**Activity:**
Set out exactly every line of the entries below, starting at the line that holds "Proof. split; [vm_compute;" and stopping after the line that holds "(** ** Sizes of directories *)".

(Dataset entries)
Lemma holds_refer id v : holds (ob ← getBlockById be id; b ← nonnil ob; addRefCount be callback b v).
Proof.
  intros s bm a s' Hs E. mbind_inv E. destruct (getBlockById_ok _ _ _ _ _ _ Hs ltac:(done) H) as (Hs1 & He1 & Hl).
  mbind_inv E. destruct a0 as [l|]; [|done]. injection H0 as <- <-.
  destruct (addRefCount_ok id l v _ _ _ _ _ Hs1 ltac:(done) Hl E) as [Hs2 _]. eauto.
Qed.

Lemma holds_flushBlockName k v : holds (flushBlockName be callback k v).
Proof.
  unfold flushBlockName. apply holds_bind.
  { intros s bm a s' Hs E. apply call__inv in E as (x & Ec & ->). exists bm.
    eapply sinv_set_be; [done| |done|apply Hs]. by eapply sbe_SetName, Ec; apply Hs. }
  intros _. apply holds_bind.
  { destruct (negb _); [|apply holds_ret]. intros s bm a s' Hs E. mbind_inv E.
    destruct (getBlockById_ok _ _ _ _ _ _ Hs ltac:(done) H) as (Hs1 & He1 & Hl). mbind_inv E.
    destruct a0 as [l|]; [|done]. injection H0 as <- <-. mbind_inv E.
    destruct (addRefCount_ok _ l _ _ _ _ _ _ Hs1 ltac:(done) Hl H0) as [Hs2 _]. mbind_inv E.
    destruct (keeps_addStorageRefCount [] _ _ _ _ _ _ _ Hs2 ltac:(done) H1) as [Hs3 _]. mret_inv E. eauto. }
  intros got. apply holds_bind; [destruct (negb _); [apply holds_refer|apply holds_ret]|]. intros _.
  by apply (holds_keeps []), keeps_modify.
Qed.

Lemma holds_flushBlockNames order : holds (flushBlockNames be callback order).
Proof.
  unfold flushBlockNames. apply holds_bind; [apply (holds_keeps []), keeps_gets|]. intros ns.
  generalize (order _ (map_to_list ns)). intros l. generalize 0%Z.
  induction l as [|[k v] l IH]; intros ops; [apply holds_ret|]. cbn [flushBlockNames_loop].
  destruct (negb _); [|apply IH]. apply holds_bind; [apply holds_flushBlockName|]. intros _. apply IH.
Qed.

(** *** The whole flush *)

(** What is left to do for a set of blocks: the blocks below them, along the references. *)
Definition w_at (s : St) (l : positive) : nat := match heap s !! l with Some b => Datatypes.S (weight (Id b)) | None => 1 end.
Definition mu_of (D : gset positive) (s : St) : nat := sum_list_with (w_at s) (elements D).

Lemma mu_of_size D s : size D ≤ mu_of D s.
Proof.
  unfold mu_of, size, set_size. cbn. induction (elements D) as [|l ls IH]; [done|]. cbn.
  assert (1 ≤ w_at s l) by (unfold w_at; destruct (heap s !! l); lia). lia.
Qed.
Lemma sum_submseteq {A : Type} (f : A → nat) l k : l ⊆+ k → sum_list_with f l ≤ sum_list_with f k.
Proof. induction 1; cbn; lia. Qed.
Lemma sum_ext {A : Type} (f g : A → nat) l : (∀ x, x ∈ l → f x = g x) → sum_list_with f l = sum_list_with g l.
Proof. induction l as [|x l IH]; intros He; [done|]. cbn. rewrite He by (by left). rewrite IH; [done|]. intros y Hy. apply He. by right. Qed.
...
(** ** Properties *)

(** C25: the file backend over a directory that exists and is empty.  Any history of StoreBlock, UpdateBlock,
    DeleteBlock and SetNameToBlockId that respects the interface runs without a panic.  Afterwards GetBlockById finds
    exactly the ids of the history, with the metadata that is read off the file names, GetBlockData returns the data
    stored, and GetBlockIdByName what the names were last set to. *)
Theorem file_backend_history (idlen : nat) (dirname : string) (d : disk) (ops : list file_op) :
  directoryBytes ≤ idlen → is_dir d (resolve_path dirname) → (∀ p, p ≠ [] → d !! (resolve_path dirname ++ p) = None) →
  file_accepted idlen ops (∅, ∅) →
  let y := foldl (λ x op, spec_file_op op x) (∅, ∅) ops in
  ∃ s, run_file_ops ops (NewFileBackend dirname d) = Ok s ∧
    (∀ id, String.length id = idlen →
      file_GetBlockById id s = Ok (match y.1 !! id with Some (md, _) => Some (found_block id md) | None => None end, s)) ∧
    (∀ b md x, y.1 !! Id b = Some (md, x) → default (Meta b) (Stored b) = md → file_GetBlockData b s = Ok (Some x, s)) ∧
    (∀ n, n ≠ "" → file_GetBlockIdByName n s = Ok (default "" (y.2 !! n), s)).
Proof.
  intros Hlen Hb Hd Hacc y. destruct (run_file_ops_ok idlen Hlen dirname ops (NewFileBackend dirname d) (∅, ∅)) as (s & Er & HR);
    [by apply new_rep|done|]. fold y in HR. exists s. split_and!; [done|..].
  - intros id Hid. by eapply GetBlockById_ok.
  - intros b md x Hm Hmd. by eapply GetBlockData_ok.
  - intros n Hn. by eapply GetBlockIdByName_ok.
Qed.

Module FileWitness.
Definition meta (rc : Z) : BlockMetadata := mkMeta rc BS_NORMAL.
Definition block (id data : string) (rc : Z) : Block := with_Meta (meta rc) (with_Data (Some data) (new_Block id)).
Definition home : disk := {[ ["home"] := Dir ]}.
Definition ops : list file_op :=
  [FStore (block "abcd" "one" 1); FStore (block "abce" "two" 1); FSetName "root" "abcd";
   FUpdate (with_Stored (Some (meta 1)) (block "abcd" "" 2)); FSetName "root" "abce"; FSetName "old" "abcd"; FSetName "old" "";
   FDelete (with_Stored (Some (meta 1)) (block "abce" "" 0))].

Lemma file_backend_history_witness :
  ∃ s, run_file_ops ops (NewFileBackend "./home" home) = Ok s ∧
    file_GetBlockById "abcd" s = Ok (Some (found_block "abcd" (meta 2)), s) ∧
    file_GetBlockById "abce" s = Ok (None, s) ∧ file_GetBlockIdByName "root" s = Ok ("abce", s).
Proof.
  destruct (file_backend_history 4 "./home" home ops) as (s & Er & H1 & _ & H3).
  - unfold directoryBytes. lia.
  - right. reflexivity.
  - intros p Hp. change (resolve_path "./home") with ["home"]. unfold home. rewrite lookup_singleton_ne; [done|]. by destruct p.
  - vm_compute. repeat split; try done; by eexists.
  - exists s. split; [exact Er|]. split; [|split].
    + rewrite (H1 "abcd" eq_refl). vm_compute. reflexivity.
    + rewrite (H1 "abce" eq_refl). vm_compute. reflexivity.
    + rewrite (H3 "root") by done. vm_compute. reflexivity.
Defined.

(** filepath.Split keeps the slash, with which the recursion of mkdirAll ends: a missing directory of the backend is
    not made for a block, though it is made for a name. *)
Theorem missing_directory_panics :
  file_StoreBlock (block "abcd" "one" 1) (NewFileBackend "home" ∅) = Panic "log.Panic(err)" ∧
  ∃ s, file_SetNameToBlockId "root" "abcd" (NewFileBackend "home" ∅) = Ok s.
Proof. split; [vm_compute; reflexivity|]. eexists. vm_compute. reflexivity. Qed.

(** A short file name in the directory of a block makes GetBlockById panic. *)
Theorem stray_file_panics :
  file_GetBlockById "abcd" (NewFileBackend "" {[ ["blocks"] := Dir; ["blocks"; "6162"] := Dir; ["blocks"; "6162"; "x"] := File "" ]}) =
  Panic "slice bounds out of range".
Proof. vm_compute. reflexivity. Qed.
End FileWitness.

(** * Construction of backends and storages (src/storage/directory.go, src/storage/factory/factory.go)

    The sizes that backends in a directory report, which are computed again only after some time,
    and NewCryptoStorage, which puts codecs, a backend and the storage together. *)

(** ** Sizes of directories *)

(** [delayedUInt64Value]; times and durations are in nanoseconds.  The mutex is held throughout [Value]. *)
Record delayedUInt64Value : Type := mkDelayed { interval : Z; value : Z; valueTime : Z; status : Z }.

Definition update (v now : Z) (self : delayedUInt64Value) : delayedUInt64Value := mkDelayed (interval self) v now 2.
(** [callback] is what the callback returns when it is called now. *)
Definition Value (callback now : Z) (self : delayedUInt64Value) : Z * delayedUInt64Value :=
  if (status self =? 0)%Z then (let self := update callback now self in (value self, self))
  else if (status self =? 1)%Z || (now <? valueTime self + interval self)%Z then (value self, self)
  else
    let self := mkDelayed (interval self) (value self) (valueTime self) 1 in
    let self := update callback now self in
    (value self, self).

**Task result:**
Proof. split; [vm_compute; reflexivity|]. eexists. vm_compute. reflexivity. Qed.

(** A short file name in the directory of a block makes GetBlockById panic. *)
Theorem stray_file_panics :
  file_GetBlockById "abcd" (NewFileBackend "" {[ ["blocks"] := Dir; ["blocks"; "6162"] := Dir; ["blocks"; "6162"; "x"] := File "" ]}) =
  Panic "slice bounds out of range".
Proof. vm_compute. reflexivity. Qed.
End FileWitness.

(** * Construction of backends and storages (src/storage/directory.go, src/storage/factory/factory.go)

    The sizes that backends in a directory report, which are computed again only after some time,
    and NewCryptoStorage, which puts codecs, a backend and the storage together. *)

(** ** Sizes of directories *)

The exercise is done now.